**TASK DETAILS:** Repeat exactly, and only, the lines below starting at the line that contains "Lemma read_function name" and ending at the line that contains "destruct distinct; [leaf|].", inclusive of both.

**RECORDS SUPPLIED:**
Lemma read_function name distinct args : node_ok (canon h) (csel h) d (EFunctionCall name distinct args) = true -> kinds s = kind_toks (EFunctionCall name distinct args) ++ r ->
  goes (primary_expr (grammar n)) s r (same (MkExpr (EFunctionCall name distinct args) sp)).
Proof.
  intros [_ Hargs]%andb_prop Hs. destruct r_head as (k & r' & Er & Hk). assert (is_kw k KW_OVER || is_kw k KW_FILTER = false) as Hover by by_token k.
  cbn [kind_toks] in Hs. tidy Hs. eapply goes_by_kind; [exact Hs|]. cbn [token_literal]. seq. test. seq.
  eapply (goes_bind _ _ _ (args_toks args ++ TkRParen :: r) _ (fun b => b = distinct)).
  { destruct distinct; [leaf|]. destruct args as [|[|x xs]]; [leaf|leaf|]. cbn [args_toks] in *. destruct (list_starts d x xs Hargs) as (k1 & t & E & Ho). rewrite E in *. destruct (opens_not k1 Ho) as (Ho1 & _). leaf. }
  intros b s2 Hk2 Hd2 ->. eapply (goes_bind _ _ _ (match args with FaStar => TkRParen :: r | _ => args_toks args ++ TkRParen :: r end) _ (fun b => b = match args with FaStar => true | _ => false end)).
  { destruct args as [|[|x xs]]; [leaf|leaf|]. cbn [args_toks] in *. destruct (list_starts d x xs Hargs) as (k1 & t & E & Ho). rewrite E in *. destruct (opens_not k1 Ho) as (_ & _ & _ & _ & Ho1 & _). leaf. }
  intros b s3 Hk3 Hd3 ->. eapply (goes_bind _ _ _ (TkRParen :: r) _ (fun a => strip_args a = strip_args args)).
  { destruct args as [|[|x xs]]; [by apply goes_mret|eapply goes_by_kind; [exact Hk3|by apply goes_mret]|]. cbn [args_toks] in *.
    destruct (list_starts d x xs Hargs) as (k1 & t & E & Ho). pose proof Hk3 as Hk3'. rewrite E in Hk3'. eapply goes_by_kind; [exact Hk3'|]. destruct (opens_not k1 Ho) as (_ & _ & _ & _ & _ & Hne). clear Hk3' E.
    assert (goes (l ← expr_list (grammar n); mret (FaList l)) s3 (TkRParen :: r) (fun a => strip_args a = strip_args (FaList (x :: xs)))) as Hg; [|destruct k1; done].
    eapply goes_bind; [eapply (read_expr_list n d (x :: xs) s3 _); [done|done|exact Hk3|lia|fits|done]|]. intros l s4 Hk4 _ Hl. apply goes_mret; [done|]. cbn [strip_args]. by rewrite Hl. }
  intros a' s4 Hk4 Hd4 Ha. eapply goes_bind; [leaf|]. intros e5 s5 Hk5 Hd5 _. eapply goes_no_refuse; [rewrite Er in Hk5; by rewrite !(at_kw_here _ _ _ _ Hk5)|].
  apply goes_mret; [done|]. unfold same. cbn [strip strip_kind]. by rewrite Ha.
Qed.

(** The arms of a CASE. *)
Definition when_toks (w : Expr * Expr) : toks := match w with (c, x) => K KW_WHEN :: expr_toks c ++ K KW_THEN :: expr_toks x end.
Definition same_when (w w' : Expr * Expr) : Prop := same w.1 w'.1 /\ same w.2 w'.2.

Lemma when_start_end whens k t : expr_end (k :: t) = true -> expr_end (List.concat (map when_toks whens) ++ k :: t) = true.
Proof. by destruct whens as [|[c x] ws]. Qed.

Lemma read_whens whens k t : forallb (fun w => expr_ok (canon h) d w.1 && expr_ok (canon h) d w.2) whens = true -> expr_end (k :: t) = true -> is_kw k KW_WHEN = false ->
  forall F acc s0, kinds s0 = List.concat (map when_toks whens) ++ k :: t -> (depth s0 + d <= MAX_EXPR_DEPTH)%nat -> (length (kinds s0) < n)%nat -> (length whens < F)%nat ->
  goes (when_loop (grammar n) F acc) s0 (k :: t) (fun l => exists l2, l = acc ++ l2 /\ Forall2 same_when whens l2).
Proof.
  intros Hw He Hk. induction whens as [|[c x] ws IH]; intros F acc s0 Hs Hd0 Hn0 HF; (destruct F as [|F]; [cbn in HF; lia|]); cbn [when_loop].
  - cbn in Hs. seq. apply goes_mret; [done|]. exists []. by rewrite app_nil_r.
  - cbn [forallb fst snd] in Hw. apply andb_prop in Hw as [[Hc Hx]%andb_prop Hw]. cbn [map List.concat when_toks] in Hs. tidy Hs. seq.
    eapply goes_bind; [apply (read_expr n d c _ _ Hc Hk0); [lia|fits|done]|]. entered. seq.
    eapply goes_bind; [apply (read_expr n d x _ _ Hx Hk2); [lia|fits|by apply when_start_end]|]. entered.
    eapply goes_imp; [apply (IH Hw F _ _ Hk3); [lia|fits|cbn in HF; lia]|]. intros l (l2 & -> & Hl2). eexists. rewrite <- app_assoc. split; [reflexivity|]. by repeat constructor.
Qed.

...

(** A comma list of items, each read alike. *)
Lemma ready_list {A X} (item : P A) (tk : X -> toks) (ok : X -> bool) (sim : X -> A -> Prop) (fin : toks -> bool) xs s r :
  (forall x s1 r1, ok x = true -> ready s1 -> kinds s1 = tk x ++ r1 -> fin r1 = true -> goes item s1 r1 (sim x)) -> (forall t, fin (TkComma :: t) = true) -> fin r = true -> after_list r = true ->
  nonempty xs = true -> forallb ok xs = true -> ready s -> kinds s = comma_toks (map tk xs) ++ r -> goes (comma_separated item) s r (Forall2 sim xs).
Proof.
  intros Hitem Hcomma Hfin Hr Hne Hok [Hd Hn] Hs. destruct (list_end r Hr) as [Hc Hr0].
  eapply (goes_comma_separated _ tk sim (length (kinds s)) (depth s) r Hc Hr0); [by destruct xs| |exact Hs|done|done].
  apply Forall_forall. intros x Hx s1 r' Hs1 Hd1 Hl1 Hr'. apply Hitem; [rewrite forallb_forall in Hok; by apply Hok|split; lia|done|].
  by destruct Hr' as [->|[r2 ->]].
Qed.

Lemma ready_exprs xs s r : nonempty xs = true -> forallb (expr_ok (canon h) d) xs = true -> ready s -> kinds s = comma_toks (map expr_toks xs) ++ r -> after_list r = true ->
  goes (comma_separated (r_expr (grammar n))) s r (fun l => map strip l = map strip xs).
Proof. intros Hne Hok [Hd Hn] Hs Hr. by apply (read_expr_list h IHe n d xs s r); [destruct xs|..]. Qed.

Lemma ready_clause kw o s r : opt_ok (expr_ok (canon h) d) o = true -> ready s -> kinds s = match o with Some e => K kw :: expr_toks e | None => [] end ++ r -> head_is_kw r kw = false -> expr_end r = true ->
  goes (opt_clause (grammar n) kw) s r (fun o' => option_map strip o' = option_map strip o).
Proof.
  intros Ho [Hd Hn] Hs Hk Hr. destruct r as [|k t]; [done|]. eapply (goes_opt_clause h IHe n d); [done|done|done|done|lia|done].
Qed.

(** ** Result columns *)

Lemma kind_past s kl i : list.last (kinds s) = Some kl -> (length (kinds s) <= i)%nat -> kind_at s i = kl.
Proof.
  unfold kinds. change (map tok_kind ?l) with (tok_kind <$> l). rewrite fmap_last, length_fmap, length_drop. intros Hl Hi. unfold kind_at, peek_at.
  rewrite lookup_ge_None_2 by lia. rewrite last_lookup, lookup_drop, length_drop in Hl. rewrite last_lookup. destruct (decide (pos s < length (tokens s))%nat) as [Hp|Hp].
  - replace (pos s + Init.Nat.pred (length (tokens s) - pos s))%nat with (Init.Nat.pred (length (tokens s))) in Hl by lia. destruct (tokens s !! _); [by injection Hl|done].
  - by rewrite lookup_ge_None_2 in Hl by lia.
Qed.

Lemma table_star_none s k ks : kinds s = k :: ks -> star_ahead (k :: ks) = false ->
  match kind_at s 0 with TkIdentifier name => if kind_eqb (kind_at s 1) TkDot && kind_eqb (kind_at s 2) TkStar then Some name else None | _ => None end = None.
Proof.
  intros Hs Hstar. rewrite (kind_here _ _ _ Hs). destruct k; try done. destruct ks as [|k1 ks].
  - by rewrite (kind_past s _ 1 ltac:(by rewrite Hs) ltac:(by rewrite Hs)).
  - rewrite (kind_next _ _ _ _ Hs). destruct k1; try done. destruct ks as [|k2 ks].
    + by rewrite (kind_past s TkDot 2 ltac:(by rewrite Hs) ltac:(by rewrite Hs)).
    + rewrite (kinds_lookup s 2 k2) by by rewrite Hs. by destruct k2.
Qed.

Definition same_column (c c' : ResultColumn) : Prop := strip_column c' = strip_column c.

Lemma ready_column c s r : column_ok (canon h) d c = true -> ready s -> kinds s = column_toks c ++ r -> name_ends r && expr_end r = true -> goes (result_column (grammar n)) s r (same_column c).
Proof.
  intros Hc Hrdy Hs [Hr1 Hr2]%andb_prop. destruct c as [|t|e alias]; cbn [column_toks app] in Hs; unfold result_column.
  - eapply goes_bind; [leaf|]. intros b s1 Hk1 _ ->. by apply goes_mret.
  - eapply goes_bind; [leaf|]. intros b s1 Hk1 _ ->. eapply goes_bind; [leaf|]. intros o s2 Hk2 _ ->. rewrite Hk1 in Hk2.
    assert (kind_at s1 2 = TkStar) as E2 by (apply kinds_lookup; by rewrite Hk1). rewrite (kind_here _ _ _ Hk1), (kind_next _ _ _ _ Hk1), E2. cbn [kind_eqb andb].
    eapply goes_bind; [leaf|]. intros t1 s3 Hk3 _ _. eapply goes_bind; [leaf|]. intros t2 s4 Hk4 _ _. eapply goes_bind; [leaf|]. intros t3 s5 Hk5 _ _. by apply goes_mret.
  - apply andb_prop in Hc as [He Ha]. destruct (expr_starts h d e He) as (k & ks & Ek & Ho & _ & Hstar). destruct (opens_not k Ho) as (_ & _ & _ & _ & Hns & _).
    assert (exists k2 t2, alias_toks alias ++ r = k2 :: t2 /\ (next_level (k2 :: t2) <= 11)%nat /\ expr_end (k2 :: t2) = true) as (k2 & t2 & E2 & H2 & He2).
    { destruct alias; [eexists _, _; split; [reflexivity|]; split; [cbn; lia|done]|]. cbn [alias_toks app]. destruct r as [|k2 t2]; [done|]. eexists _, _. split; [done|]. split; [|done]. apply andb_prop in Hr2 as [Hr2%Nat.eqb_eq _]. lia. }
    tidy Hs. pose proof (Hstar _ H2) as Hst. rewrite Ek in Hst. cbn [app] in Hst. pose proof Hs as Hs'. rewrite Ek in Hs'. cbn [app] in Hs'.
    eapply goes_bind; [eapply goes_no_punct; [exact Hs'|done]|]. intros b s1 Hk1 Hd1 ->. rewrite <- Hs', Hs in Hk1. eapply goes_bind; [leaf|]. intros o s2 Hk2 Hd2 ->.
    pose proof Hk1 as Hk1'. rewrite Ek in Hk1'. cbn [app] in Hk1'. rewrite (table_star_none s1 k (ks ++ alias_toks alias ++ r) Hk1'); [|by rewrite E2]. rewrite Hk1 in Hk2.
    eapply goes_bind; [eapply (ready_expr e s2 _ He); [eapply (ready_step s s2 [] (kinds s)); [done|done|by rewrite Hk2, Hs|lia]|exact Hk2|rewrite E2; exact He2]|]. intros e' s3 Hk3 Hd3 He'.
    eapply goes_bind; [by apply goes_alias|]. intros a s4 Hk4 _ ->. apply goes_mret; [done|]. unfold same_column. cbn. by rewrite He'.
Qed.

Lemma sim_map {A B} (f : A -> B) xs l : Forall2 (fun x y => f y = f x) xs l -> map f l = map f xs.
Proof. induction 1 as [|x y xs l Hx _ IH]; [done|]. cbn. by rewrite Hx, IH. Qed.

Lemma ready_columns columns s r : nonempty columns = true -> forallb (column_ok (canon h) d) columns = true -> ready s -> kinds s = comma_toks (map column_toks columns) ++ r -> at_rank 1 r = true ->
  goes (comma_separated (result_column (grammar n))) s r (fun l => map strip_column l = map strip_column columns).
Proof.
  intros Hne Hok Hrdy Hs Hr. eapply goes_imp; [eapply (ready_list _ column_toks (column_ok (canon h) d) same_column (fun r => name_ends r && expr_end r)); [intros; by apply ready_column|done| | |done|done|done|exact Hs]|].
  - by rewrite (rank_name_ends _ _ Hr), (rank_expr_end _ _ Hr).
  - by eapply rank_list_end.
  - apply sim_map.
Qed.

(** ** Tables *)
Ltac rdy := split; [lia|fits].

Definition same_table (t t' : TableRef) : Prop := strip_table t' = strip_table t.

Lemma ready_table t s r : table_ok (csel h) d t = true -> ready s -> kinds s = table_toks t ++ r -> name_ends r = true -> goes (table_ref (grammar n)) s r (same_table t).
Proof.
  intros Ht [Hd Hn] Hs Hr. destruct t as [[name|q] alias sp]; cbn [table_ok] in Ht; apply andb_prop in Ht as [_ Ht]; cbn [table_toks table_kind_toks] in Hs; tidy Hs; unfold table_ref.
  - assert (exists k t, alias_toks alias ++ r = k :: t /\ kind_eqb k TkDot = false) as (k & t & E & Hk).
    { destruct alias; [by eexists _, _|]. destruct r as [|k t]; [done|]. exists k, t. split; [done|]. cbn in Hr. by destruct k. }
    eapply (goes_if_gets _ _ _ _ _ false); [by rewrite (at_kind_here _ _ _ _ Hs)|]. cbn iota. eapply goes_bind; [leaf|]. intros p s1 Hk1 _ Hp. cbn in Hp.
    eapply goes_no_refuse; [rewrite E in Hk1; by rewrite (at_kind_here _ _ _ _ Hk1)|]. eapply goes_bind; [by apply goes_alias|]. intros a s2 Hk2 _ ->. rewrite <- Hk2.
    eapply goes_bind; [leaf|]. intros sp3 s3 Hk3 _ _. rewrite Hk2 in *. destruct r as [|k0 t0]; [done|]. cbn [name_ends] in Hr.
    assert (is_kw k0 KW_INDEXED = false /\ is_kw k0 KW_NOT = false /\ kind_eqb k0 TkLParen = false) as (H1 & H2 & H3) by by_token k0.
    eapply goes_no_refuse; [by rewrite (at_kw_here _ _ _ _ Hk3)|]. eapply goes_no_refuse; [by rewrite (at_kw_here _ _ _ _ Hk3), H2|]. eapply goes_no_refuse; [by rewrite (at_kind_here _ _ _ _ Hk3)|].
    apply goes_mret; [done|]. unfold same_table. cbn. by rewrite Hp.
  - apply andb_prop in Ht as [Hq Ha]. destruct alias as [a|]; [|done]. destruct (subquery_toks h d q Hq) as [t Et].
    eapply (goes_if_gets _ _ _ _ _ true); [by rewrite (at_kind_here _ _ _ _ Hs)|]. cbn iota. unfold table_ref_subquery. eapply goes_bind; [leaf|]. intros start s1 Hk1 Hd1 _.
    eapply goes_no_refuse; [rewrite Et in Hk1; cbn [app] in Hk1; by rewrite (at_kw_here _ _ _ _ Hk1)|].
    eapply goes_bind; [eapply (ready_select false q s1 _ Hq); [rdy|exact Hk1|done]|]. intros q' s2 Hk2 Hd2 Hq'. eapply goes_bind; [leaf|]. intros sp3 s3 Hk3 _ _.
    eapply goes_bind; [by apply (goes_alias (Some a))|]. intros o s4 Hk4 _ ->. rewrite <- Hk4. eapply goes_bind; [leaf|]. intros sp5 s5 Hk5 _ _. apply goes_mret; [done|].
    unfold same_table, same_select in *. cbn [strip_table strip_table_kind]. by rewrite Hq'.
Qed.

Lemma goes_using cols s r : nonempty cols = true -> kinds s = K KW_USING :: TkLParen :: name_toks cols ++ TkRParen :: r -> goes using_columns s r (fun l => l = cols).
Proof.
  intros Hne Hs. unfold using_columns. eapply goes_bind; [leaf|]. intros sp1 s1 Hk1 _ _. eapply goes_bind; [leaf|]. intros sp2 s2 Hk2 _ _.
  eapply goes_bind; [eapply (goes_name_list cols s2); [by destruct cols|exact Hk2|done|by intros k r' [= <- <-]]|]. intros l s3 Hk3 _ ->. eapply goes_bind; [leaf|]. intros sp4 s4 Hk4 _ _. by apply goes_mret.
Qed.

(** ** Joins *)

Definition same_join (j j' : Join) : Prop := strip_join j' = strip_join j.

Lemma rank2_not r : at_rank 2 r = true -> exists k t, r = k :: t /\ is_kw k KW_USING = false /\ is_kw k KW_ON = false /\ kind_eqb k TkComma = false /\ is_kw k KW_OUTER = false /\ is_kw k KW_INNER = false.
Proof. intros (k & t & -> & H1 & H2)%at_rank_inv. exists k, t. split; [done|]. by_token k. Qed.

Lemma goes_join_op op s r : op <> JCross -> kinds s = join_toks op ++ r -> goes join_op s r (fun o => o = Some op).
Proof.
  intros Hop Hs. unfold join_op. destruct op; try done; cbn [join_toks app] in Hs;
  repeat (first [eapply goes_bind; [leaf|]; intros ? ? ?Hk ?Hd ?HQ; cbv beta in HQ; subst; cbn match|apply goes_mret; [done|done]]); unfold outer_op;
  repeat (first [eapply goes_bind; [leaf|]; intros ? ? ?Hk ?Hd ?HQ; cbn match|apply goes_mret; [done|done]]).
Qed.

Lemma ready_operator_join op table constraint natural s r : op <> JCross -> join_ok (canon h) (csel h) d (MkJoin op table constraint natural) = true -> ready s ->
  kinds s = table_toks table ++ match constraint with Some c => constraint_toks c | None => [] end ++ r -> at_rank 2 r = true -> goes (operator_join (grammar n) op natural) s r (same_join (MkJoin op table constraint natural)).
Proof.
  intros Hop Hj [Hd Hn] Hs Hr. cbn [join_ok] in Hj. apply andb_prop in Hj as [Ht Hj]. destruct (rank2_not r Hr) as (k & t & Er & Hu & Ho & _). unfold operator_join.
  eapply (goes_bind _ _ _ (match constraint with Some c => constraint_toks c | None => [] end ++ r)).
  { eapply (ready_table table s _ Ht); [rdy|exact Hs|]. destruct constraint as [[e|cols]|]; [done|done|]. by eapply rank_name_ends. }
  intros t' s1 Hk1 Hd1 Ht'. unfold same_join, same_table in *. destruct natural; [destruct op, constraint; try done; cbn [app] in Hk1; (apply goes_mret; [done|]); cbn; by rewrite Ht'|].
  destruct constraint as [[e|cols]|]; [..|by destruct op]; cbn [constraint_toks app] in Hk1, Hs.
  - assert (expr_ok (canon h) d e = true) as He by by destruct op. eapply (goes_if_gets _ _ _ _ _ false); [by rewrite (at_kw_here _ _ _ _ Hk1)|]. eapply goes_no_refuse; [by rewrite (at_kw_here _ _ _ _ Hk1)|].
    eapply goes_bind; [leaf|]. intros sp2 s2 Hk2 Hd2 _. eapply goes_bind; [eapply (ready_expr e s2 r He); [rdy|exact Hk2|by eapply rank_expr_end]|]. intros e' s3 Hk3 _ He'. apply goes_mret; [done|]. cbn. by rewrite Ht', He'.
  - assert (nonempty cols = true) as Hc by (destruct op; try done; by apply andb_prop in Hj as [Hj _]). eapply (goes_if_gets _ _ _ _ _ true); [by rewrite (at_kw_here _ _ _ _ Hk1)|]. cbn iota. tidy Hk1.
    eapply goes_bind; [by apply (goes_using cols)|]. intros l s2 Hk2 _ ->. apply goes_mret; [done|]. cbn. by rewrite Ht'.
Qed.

**FINISHED TASK:**
Lemma read_function name distinct args : node_ok (canon h) (csel h) d (EFunctionCall name distinct args) = true -> kinds s = kind_toks (EFunctionCall name distinct args) ++ r ->
  goes (primary_expr (grammar n)) s r (same (MkExpr (EFunctionCall name distinct args) sp)).
Proof.
  intros [_ Hargs]%andb_prop Hs. destruct r_head as (k & r' & Er & Hk). assert (is_kw k KW_OVER || is_kw k KW_FILTER = false) as Hover by by_token k.
  cbn [kind_toks] in Hs. tidy Hs. eapply goes_by_kind; [exact Hs|]. cbn [token_literal]. seq. test. seq.
  eapply (goes_bind _ _ _ (args_toks args ++ TkRParen :: r) _ (fun b => b = distinct)).
  { destruct distinct; [leaf|]. destruct args as [|[|x xs]]; [leaf|leaf|]. cbn [args_toks] in *. destruct (list_starts d x xs Hargs) as (k1 & t & E & Ho). rewrite E in *. destruct (opens_not k1 Ho) as (Ho1 & _). leaf. }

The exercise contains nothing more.